▶ **Working data**:
▼

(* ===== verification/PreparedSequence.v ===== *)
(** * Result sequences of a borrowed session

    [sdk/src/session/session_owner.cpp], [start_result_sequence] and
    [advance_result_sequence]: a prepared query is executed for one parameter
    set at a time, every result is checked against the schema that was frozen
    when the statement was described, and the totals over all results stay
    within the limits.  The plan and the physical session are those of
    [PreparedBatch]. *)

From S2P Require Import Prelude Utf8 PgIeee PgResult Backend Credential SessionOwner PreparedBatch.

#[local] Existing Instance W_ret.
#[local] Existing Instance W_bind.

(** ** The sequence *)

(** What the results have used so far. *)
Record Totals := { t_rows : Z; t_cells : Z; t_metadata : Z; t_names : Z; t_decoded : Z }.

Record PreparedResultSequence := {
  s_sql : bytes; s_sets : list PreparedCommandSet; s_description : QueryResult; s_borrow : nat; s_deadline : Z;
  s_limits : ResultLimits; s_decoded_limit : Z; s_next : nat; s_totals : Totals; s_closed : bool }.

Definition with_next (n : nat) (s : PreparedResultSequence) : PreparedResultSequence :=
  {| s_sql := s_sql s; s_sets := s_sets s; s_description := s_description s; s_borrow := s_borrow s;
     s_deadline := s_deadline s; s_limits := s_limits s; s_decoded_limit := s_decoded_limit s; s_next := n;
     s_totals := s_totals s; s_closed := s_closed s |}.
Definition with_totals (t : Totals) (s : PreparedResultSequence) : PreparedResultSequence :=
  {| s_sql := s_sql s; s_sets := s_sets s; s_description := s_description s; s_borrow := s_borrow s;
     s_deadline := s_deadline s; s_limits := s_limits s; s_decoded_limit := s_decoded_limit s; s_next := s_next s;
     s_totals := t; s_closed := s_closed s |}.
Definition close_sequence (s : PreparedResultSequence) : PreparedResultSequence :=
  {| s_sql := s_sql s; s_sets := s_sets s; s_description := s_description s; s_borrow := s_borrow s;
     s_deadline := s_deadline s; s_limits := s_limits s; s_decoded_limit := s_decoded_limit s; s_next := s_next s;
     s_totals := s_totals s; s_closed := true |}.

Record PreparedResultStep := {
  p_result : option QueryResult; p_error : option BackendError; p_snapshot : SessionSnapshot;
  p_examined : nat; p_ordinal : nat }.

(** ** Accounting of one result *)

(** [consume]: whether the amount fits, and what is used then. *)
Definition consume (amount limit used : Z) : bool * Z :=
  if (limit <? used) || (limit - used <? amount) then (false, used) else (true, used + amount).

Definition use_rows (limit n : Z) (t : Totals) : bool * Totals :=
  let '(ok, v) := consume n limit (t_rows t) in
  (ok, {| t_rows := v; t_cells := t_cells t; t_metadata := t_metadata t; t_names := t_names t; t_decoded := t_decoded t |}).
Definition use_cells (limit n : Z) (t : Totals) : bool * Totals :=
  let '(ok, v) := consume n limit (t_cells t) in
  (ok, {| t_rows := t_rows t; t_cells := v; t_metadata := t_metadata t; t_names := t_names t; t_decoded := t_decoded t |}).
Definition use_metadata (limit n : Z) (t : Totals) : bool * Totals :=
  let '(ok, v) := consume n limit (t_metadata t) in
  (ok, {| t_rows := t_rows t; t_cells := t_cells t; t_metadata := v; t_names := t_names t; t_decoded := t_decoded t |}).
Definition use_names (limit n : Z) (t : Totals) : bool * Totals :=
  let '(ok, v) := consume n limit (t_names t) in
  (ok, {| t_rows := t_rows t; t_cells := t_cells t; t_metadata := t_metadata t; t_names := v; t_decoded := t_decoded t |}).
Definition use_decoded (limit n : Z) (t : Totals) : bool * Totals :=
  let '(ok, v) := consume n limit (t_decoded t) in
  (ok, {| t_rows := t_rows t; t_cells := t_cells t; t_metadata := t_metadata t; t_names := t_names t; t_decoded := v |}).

▲

▶ **Requirement**: In the data above, which lines have "Record"? Report each of them.

▶ **Output for this task**:
Record Totals := { t_rows : Z; t_cells : Z; t_metadata : Z; t_names : Z; t_decoded : Z }.
Record PreparedResultSequence := {
Record PreparedResultStep := {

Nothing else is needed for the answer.